*** Begin section ***
Definition FS_SUPER_SECTORS : Z := 17.

Definition FS_NAME_MAX : Z := 16.

Definition FS_MAX_FILES : Z := 256.

(** "ADVENTFS" *)
Definition FS_MAGIC : list Z := [65; 68; 86; 69; 78; 84; 70; 83].

Definition FS_TYPE_FREE : Z := 0.

Definition FS_TYPE_FILE : Z := 1.

Definition FS_TYPE_DIR : Z := 2.

Definition FS_DIR_ROOT : Z := 255.

Definition FS_PERM_R : Z := 4.

Definition FS_PERM_W : Z := 2.

Definition FS_PERM_X : Z := 1.

Definition FS_MODE_RWX_MASK : Z := 511.

Record fs_entry := Entry {
  name : list Z;
  start_sector : Z;
  size : Z;
  type : Z;
  parent_dir : Z;
  uid : Z;
  gid : Z;
  mode : Z
}.

Definition zero_entry : fs_entry := Entry (zrep FS_NAME_MAX 0) 0 0 0 0 0 0 0.

#[global] Instance fs_entry_inhabited : Inhabited fs_entry := populate zero_entry.

Record fs_super := Super {
  magic : list Z;
  file_count : Z;
  reserved0 : list Z;
  files : list fs_entry
}.

Record fs_instance := Instance_ {
  in_use : bool;
  initialized : bool;
  base_lba : Z;
  n_sectors : Z;
  super : fs_super;
  bitmap : list Z
}.

(** What the code reads of [task_current()]; [None] is the null task. *)
Record task := Task { t_uid : Z; t_gid : Z; cwd_dir : Z }.

Definition set_super (i : fs_instance) (s : fs_super) : fs_instance :=
  Instance_ (in_use i) (initialized i) (base_lba i) (n_sectors i) s (bitmap i).

Definition set_bitmap (i : fs_instance) (b : list Z) : fs_instance :=
  Instance_ (in_use i) (initialized i) (base_lba i) (n_sectors i) (super i) b.

Definition file (i : fs_instance) (k : Z) : fs_entry := zget (files (super i)) k.

Definition set_file (i : fs_instance) (k : Z) (e : fs_entry) : fs_instance :=
  set_super i (Super (magic (super i)) (file_count (super i)) (reserved0 (super i))
                 (zset (files (super i)) k e)).

Definition set_count (i : fs_instance) (n : Z) : fs_instance :=
  set_super i (Super (magic (super i)) n (reserved0 (super i)) (files (super i))).

(** ** The packed layout *)

Definition le16 (x : Z) : list Z := [u8 x; u8 (Z.shiftr x 8)].

Definition le32 (x : Z) : list Z := [u8 x; u8 (Z.shiftr x 8); u8 (Z.shiftr x 16); u8 (Z.shiftr x 24)].

Definition un_le (l : list Z) : Z := foldr (fun b acc => b + 256 * acc) 0 l.

Definition encode_entry (e : fs_entry) : list Z :=
  name e ++ le32 (start_sector e) ++ le32 (size e) ++ [type e; parent_dir e] ++
  le16 (uid e) ++ le16 (gid e) ++ le16 (mode e).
*** End section ***
#### Activity:
Copy only this part of the entries above: the line with "start_sector : Z;", the line with "Definition set_file (i", and the lines between, all exactly as written.

#### Answer section:
  start_sector : Z;
  size : Z;
  type : Z;
  parent_dir : Z;
  uid : Z;
  gid : Z;
  mode : Z
}.

Definition zero_entry : fs_entry := Entry (zrep FS_NAME_MAX 0) 0 0 0 0 0 0 0.

#[global] Instance fs_entry_inhabited : Inhabited fs_entry := populate zero_entry.

Record fs_super := Super {
  magic : list Z;
  file_count : Z;
  reserved0 : list Z;
  files : list fs_entry
}.

Record fs_instance := Instance_ {
  in_use : bool;
  initialized : bool;
  base_lba : Z;
  n_sectors : Z;
  super : fs_super;
  bitmap : list Z
}.

(** What the code reads of [task_current()]; [None] is the null task. *)
Record task := Task { t_uid : Z; t_gid : Z; cwd_dir : Z }.

Definition set_super (i : fs_instance) (s : fs_super) : fs_instance :=
  Instance_ (in_use i) (initialized i) (base_lba i) (n_sectors i) s (bitmap i).

Definition set_bitmap (i : fs_instance) (b : list Z) : fs_instance :=
  Instance_ (in_use i) (initialized i) (base_lba i) (n_sectors i) (super i) b.

Definition file (i : fs_instance) (k : Z) : fs_entry := zget (files (super i)) k.

Definition set_file (i : fs_instance) (k : Z) (e : fs_entry) : fs_instance :=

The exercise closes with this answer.